It's not necessarily step per se that is the problem. Any exercise, if done almost exclusively, can cause problems like overuse injuries from repeatedly doing similar moves. Also, doing the same thing for most of your workout can cause muscle imbalances; with step, it could very well be overdeveloped quads in relation to hamstrings. If you don't compensate for that in some way (through your weight training or other workouts--hamstrings should be about 65% as strong as quads for good muscular balance), you could cause problems.
Like another poster (I wish it were easy to refer back to posts while you are writing a post!), I like to alternate between step and other forms of exercise, and don't do step two days in a row. 3 days a week of step is about my limit, but I include workouts like IMAX 2 that up the intensity on one of the days I do step.
In theory, the old üp-up/down-down simple moves of early step workouts (like the early Step Reebok workouts) can be beneficial because they strengthen the muscle around the knee.
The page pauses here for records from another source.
Lemma sp_sock_send_protocol_witness :
  0 < 11 /\ (2%nat = 0%nat \/ Z.land 0 1 = 0) /\ (3 * 2 + 5 <= 11)%nat
  /\ -22 <> 0 /\ -22 <> - 11
  /\ (0%nat = 0%nat \/ Z.land 1 1 = 0) /\ ~ Z.land 1 1 = 0
  /\ run 11 (sp_sock_send 11 1 8 40 1000 500 16 0) [-11; 0; -11; 0; 0] =
     ([Call (Aio_lock 1008) tt;
       Call (V_send 1000 500 16) (-11); Call (Cond_wait 1040 1008 (-1)) 0;
       Call (V_send 1000 500 16) (-11); Call (Cond_wait 1040 1008 (-1)) 0;
       Call (V_send 1000 500 16) 0; Call (Aio_unlock 1008) tt], Returned 0)
  /\ snd (run 11 (sp_sock_send 11 1 8 40 1000 500 16 0) [-11; 0; -11; 0; -22])
     = Returned (-22)
  /\ run 11 (sp_sock_send 11 1 8 40 1000 500 16 0) [-11; 0; -11; 0; -11] =
     ([Call (Aio_lock 1008) tt;
       Call (V_send 1000 500 16) (-11); Call (Cond_wait 1040 1008 (-1)) 0;
       Call (V_send 1000 500 16) (-11); Call (Cond_wait 1040 1008 (-1)) 0;
       Call (V_send 1000 500 16) (-11);
       Pending (Cond_wait 1040 1008 (-1))], Suspended)
  /\ run 5 (sp_sock_send 11 1 8 40 1000 500 16 1) [-11] =
     ([Call (Aio_lock 1008) tt; Call (V_send 1000 500 16) (-11);
       Call (Aio_unlock 1008) tt], Returned (-11)).
Proof.
  assert (Hpos : 0 < 11) by lia.
  assert (Hblocking : 2%nat = 0%nat \/ Z.land 0 1 = 0) by (right; reflexivity).
  assert (Hfuel : (3 * 2 + 5 <= 11)%nat) by lia.
  assert (Herr : -22 <> 0) by discriminate.
  assert (Herr' : -22 <> - 11) by discriminate.
  assert (Hfirst : 0%nat = 0%nat \/ Z.land 1 1 = 0) by (left; reflexivity).
  assert (Hnb : ~ Z.land 1 1 = 0) by discriminate.
  assert (Hfuel' : (3 * 0 + 5 <= 5)%nat) by lia.
  destruct (sp_sock_send_protocol 11 1 8 40 Hpos 1000 500 16 0 2 [] 11
              Hblocking Hfuel) as (Hok & Hfail & _ & Hwait).
  destruct (sp_sock_send_protocol 11 1 8 40 Hpos 1000 500 16 1 0 [] 5
              Hfirst Hfuel') as (_ & _ & Hagain & _).
  destruct (Hwait eq_refl) as (Hsusp & _ & _).
  split; [exact Hpos|]. split; [exact Hblocking|]. split; [exact Hfuel|].
  split; [exact Herr|]. split; [exact Herr'|]. split; [exact Hfirst|].
  split; [exact Hnb|]. split; [exact Hok|].
  split; [exact (f_equal snd (Hfail (-22) Herr Herr'))|].
  split; [exact Hsusp | exact (Hagain Hnb)].
Defined.


Lemma sp_sock_lock_balance_witness :
  run 11 (sp_sock_send 11 1 8 40 1000 500 16 0) [-11; 0; -11; 0; 0] =
    ([Call (Aio_lock 1008) tt;
      Call (V_send 1000 500 16) (-11); Call (Cond_wait 1040 1008 (-1)) 0;
      Call (V_send 1000 500 16) (-11); Call (Cond_wait 1040 1008 (-1)) 0;
      Call (V_send 1000 500 16) 0; Call (Aio_unlock 1008) tt], Returned 0)
  /\ balanced 1008
       [Call (Aio_lock 1008) tt;
        Call (V_send 1000 500 16) (-11); Call (Cond_wait 1040 1008 (-1)) 0;
        Call (V_send 1000 500 16) (-11); Call (Cond_wait 1040 1008 (-1)) 0;
        Call (V_send 1000 500 16) 0; Call (Aio_unlock 1008) tt].
Proof.
  assert (Hrun :
    run 11 (sp_sock_send 11 1 8 40 1000 500 16 0) [-11; 0; -11; 0; 0] =
    ([Call (Aio_lock 1008) tt;
      Call (V_send 1000 500 16) (-11); Call (Cond_wait 1040 1008 (-1)) 0;
      Call (V_send 1000 500 16) (-11); Call (Cond_wait 1040 1008 (-1)) 0;
      Call (V_send 1000 500 16) 0; Call (Aio_unlock 1008) tt], Returned 0))
    by reflexivity.
  split; [exact Hrun|].
  destruct (sp_sock_lock_balance 11 92 1 1 8 40 1000 11 [-11; 0; -11; 0; 0]
              [Call (Aio_lock 1008) tt;
               Call (V_send 1000 500 16) (-11); Call (Cond_wait 1040 1008 (-1)) 0;
               Call (V_send 1000 500 16) (-11); Call (Cond_wait 1040 1008 (-1)) 0;
               Call (V_send 1000 500 16) 0; Call (Aio_unlock 1008) tt] 0)
    as (_ & Hloop).
  destruct (Hloop 500 16 0) as (Hsend & _).
  exact (Hsend Hrun).
Defined.

(** ** More of the socket core *)

Section RetryMore.

Variables EAGAIN SP_DONTWAIT : Z.
Variables (hook wait : sockE Z) (unlock : entry) (flags : Z).

Let loop := retry_run EAGAIN SP_DONTWAIT hook wait unlock flags.
Let round := [Call hook (- EAGAIN); Call wait 0].

Lemma finish_returned fuel r log z :
  finish unlock fuel r = (log, Returned z) -> log = [unlock] /\ z = r.
Proof.
  destruct fuel as [|[|fuel]]; intros H; inversion H. auto.
Qed.

(** A run of the loop that returns went through turns of "would block,
    woken up" only, and returns what the hook said last. *)
Lemma retry_run_shape : forall fuel script log r,
  loop fuel script = (log, Returned r) ->
  exists n,
    log = concat (repeat round n) ++ [Call hook r; unlock]
    /\ (n = 0%nat \/ Z.land flags SP_DONTWAIT = 0).
Proof.
  unfold loop, round.
  induction fuel as [fuel IH] using lt_wf_ind. intros script log r.
  destruct fuel as [|n]; [discriminate|].
  destruct script as [|rc s]; [discriminate|].
  cbn [retry_run]. intros H.
  apply logged_inv in H. destruct H as (log1 & -> & H). revert H.
  destruct (rc =? 0) eqn:Hzero.
  { intros H. apply finish_returned in H. destruct H as [-> ->].
    apply Z.eqb_eq in Hzero. subst rc. exists 0%nat. auto. }
  destruct (rc =? - EAGAIN) eqn:Hagain; cbn [negb].
  2:{ intros H. apply finish_returned in H. destruct H as [-> ->].
      exists 0%nat. auto. }
  apply Z.eqb_eq in Hagain. subst rc.
  destruct (Z.land flags SP_DONTWAIT =? 0) eqn:Hflag; cbn [negb].
  2:{ intros H. apply finish_returned in H. destruct H as [-> ->].
      exists 0%nat. auto. }
  apply Z.eqb_eq in Hflag.
  destruct n as [|n1]; [discriminate|].
  destruct s as [|w s']; [discriminate|].
  intros H. apply logged_inv in H. destruct H as (log2 & -> & H).
  destruct n1 as [|n2]; [discriminate|].
  destruct (w =? 0) eqn:Hw; [|discriminate].
  apply Z.eqb_eq in Hw. subst w.
  apply IH in H; [|lia]. destruct H as (k & -> & _).
  exists (S k). split; [reflexivity | right; assumption].
Qed.

(** With SP_DONTWAIT the loop has one turn and returns what the hook
    said. *)
Lemma retry_run_dontwait rc rest fuel :
  Z.land flags SP_DONTWAIT <> 0 ->
  loop (S (S (S fuel))) (rc :: rest) = ([Call hook rc; unlock], Returned rc).
Proof.
  intros Hflag. apply Z.eqb_neq in Hflag. unfold loop.
  cbn [retry_run]. rewrite Hflag. cbn [negb finish].
  destruct (rc =? 0) eqn:Hzero.
  { apply Z.eqb_eq in Hzero. subst rc. reflexivity. }
  destruct (rc =? - EAGAIN) eqn:Hagain; cbn [negb]; [|reflexivity].
  apply Z.eqb_eq in Hagain. subst rc. reflexivity.
Qed.

Lemma retry_run_dontwait_no_wait :
  Z.land flags SP_DONTWAIT <> 0 ->
  is_wait (Call hook 0) = false -> is_wait unlock = false ->
  forall fuel script, existsb is_wait (fst (loop fuel script)) = false.
Proof.
  intros Hflag Hhook Hunlock fuel script.
  apply Z.eqb_neq in Hflag. unfold loop.
  assert (Hpending : is_wait (Pending hook) = false) by exact Hhook.
  assert (Hcall : forall rc, is_wait (Call hook rc) = false)
    by (intros rc; exact Hhook).
  assert (Hfinish : forall n r, existsb is_wait (fst (finish unlock n r)) = false).
  { intros n r.
    destruct n as [|[|n]]; cbn [finish fst existsb]; rewrite ?Hunlock;
      reflexivity. }
  destruct fuel as [|n]; [reflexivity|].
  destruct script as [|rc s].
  { cbn [retry_run fst existsb]. rewrite Hpending. reflexivity. }
  cbn [retry_run logged fst existsb]. rewrite Hcall, Hflag. cbn [negb orb].
  destruct (rc =? 0); [apply Hfinish|].
  destruct (negb (rc =? - EAGAIN)); apply Hfinish.
Qed.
In fact, Gin Miller is often cited as the originator of step workouts, which she used to rehab a knee injury.
I suggest adding some more variety to your cardio, at least one more type, like kickboxing, in between step workouts.
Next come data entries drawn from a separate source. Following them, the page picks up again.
(** * ai-voice-tuning: the process orchestration core

    A shallow embedding of the job registry ([app.locals.audioFiles]), the
    worker invoker ([src/services/pythonService.js]), the process controller
    ([controllers/processController.js]) and the two retention sweepers
    ([src/services/fileManager.js], [utils/cleanup.js]), with the properties
    the specification states about them. *)

From Stdlib Require Import ZArith NArith QArith Ascii String List Bool Lia DecimalString.
From Stdlib Require Import DecimalPos DecimalZ.
From stdpp Require Import base option list gmap fin_maps.

Local Open Scope Z_scope.

(** ** JavaScript strings

    A JavaScript string is a sequence of UTF-16 code units.  The chunks the
    child process writes arrive already decoded ([data.toString()]). *)

Definition lit (s : string) : list N :=
  List.map N_of_ascii (list_ascii_of_string s).

(** [WhiteSpace] and [LineTerminator] of ECMAScript, the code units that
    [String.prototype.trim] strips. *)
Definition isLineTerminator (c : N) : bool :=
  (N.eqb c 10 || N.eqb c 13 || N.eqb c 8232 || N.eqb c 8233)%bool.

Definition isWhiteSpace (c : N) : bool :=
  (N.eqb c 9 || N.eqb c 11 || N.eqb c 12 || N.eqb c 32 || N.eqb c 160
   || N.eqb c 5760 || (N.leb 8192 c && N.leb c 8202) || N.eqb c 8239
   || N.eqb c 8287 || N.eqb c 12288 || N.eqb c 65279
   || isLineTerminator c)%bool.

Fixpoint trimStart (s : list N) : list N :=
  match s with
  | c :: s' => if isWhiteSpace c then trimStart s' else s
  | [] => []
  end.

Definition trimEnd (s : list N) : list N := rev (trimStart (rev s)).

Definition trim (s : list N) : list N := trimEnd (trimStart s).

(** [a || b] on strings: the empty string is the only falsy string. *)
Definition str_or (a b : list N) : list N :=
  match a with [] => b | _ => a end.

(** [o[k] || b] where [o[k]] may be [undefined]. *)
Definition prop_or (a : option (list N)) (b : list N) : list N :=
  match a with Some v => str_or v b | None => b end.

Definition eqstr (a b : list N) : bool := bool_decide (a = b).

(** [Number.prototype.toString] as the template literals use it, on an
    integer a Number holds exactly and prints in full: all its decimal
    digits, a leading minus sign for negatives.  That is every integer of
    magnitude below [2 ^ 53] (what [Date.now()] returns lies far below
    it); above, a Number is a rounded value, printed with the shortest
    digits that identify it and in exponent form from [1e21]. *)
Definition Number_toString (n : Z) : list N :=
  lit (NilZero.string_of_int (Z.to_int n)).

(** The integers [Number_toString] is exact on. *)
Definition safeInteger (n : Z) : Prop := Z.abs n < 2 ^ 53.

(** The names of the properties of [Object.prototype].  On a plain
    object [o], [o[k]] finds an inherited value under these names when
    [o] has no property [k] of its own; under every other name it finds
    the own property or [undefined]. *)
Definition Object_prototype : list (list N) :=
  [ lit "constructor"; lit "__defineGetter__"; lit "__defineSetter__";
    lit "hasOwnProperty"; lit "__lookupGetter__"; lit "__lookupSetter__";
    lit "isPrototypeOf"; lit "propertyIsEnumerable"; lit "toString";
    lit "valueOf"; lit "__proto__"; lit "toLocaleString" ].

Definition inherited (k : list N) : bool := existsb (eqstr k) Object_prototype.

(** ** [src/services/pythonService.js] *)

Module PythonService.

(** *** The regular expression [/ERROR:([A-Z_]+):(.+)/]

    [String.prototype.match] without the [g] flag returns the leftmost
    match.  At a start position the pattern is deterministic: [[A-Z_]+]
    is greedy and the character after it must be [:], which is outside
    the class, so only the longest run can be followed by [:]; [(.+)] is
    greedy and the pattern ends there, so it takes every code unit up to
    the next line terminator and needs at least one. *)

Definition isCodeChar (c : N) : bool :=
  ((N.leb 65 c && N.leb c 90) || N.eqb c 95)%bool.

Fixpoint span (p : N → bool) (s : list N) : list N * list N :=
  match s with
  | c :: s' => if p c then let '(a, b) := span p s' in (c :: a, b) else ([], s)
  | [] => ([], [])
  end.

Fixpoint stripPrefix (p s : list N) : option (list N) :=
  match p, s with
  | [], _ => Some s
  | a :: p', b :: s' => if N.eqb a b then stripPrefix p' s' else None
  | _ :: _, [] => None
  end.

(** The two capture groups of a match that starts at the head of [s]. *)
Definition matchHere (s : list N) : option (list N * list N) :=
  match stripPrefix (lit "ERROR:") s with
  | None => None
  | Some s1 =>
      match span isCodeChar s1 with
      | ([], _) => None
      | (errorType, 58%N :: s2) =>
          match span (λ c, negb (isLineTerminator c)) s2 with
          | ([], _) => None
          | (detail, _) => Some (errorType, detail)
          end
      | (_, _) => None
      end
  end.

(** [errorOutput.match(/ERROR:([A-Z_]+):(.+)/)]: groups 1 and 2 of the
    leftmost match, [None] for [null]. *)
Fixpoint errorMatch (s : list N) : option (list N * list N) :=
  match matchHere s with
  | Some g => Some g
  | None => match s with [] => None | _ :: s' => errorMatch s' end
  end.

(** The object literal [errorMessages], as its own properties in source
    order.  A key in [[A-Z_]+] never names a property inherited from
    [Object.prototype], so the lookup sees own properties only. *)
Definition errorMessages (errorMessage : list N) : list (list N * list N) :=
  [ (lit "FILE_NOT_FOUND", lit "Audio file not found");
    (lit "INVALID_ARGUMENTS", lit "Invalid arguments provided to Python engine");
    (lit "PROCESSING_FAILED", lit "Audio processing failed: " ++ errorMessage) ].

Fixpoint getProp (o : list (list N * list N)) (k : list N) : option (list N) :=
  match o with
  | (k', v) :: o' => if eqstr k' k then Some v else getProp o' k
  | [] => None
  end.

Definition parseErrorMessage (errorOutput : list N) : list N :=
  match errorMatch errorOutput with
  | Some (errorType, group2) =>
      let errorMessage := trim group2 in
      prop_or (getProp (errorMessages errorMessage) errorType)
              (lit "Processing error: " ++ errorMessage)
  | None => str_or (trim errorOutput) (lit "Unknown Python processing error")
  end.

(** *** [processAudio]: the promise and its event handlers

    The body of the promise executor registers five callbacks and
    returns; everything after that happens in callbacks the event loop
    runs one at a time.  An invocation is therefore a state (the
    variables the closures share, the timer, the child, the promise)
    and the sequence of events delivered to it. *)

Inductive outcome :=
| Resolved (outputPath : list N)      (* resolve(trimmedPath) *)
| Rejected (message : list N).        (* reject(new Error(message)) *)

Inductive event :=
| StdoutData (data : list N)          (* python.stdout 'data' *)
| StderrData (data : list N)          (* python.stderr 'data' *)
| Close (code : option Z)             (* python 'close'; null when killed by a signal *)
| SpawnError (message : list N)       (* python 'error' *)
| TimerFired.                         (* the setTimeout delay has elapsed *)

Record state := {
  outputPath : list N;
  errorOutput : list N;
  timerArmed : bool;                  (* timeoutId is pending: not fired, not cleared *)
  processCompleted : bool;
  killed : bool;                      (* python.kill('SIGTERM') was called *)
  calls : list outcome                (* the calls to resolve/reject, oldest first *)
}.

Definition init : state :=
  {| outputPath := []; errorOutput := []; timerArmed := true;
     processCompleted := false; killed := false; calls := [] |}.

Definition timeoutMessage (timeout : Z) : list N :=
  lit "Processing timeout: exceeded " ++ Number_toString timeout ++ lit "ms".

Definition emptyOutputMessage : list N :=
  lit "Python process succeeded but returned no output path".

Definition spawnMessage (message : list N) : list N :=
  lit "Failed to start Python engine: " ++ message.

Definition onTimeout (timeout : Z) (st : state) : state :=
  if processCompleted st then st
  else {| outputPath := outputPath st; errorOutput := errorOutput st;
          timerArmed := timerArmed st; processCompleted := true;
          killed := true;
          calls := calls st ++ [Rejected (timeoutMessage timeout)] |}.

Definition onStdout (data : list N) (st : state) : state :=
  {| outputPath := outputPath st ++ data; errorOutput := errorOutput st;
     timerArmed := timerArmed st; processCompleted := processCompleted st;
     killed := killed st; calls := calls st |}.

Definition onStderr (data : list N) (st : state) : state :=
  {| outputPath := outputPath st; errorOutput := errorOutput st ++ data;
     timerArmed := timerArmed st; processCompleted := processCompleted st;
     killed := killed st; calls := calls st |}.

(** What the ['close'] handler passes to resolve/reject once it has
    claimed the completion. *)
Definition closeOutcome (code : option Z) (st : state) : outcome :=
  match code with
  | Some 0 =>
      let trimmedPath := trim (outputPath st) in
      match trimmedPath with
      | [] => Rejected emptyOutputMessage
      | _ => Resolved trimmedPath
      end
  | _ => Rejected (parseErrorMessage (errorOutput st))
  end.

Definition onClose (code : option Z) (st : state) : state :=
  if processCompleted st then st
  else {| outputPath := outputPath st; errorOutput := errorOutput st;
          timerArmed := false;                       (* clearTimeout *)
          processCompleted := true; killed := killed st;
          calls := calls st ++ [closeOutcome code st] |}.

Definition onError (message : list N) (st : state) : state :=
  if processCompleted st then st
  else {| outputPath := outputPath st; errorOutput := errorOutput st;
          timerArmed := false;                       (* clearTimeout *)
          processCompleted := true; killed := killed st;
          calls := calls st ++ [Rejected (spawnMessage message)] |}.

(** The event loop runs the timer callback only while the timer is
    pending; a timer fires once. *)
Definition dispatch (timeout : Z) (st : state) (e : event) : state :=
  match e with
  | StdoutData d => onStdout d st
  | StderrData d => onStderr d st
  | Close code => onClose code st
  | SpawnError m => onError m st
  | TimerFired =>
      if timerArmed st then
        onTimeout timeout
          {| outputPath := outputPath st; errorOutput := errorOutput st;
             timerArmed := false; processCompleted := processCompleted st;
             killed := killed st; calls := calls st |}
      else st
  end.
On the other hand, trickier choreography, faster speeds, and more pivoting moves of later step workouts can be tough on some knees. I pretty much avoided step for a while (and I must say, Cathe step in particular) because it aggravated a long-standing knee problem. Then, I discovered that if I removed some of the torquey moves (no "ricochets' for me, thanks: too fast, too much risk of a twist--I'm not meant to move that fast!--I substitute a just-fine and fun-for-me "step sideways onto the step, tap outside foot, back over the top to the beginning side, jack" move) and turned pivots into mambos for the most part (just as an extra precaution), my knees feel just fine!
For me, it wasn't so much the impact as this torque and twist that was the problem (though I've also started using puzzle mats on my workout floor to cushion some impact, and I don't do "jump off the step onto the floor' moves like in IMAX3 "as-is").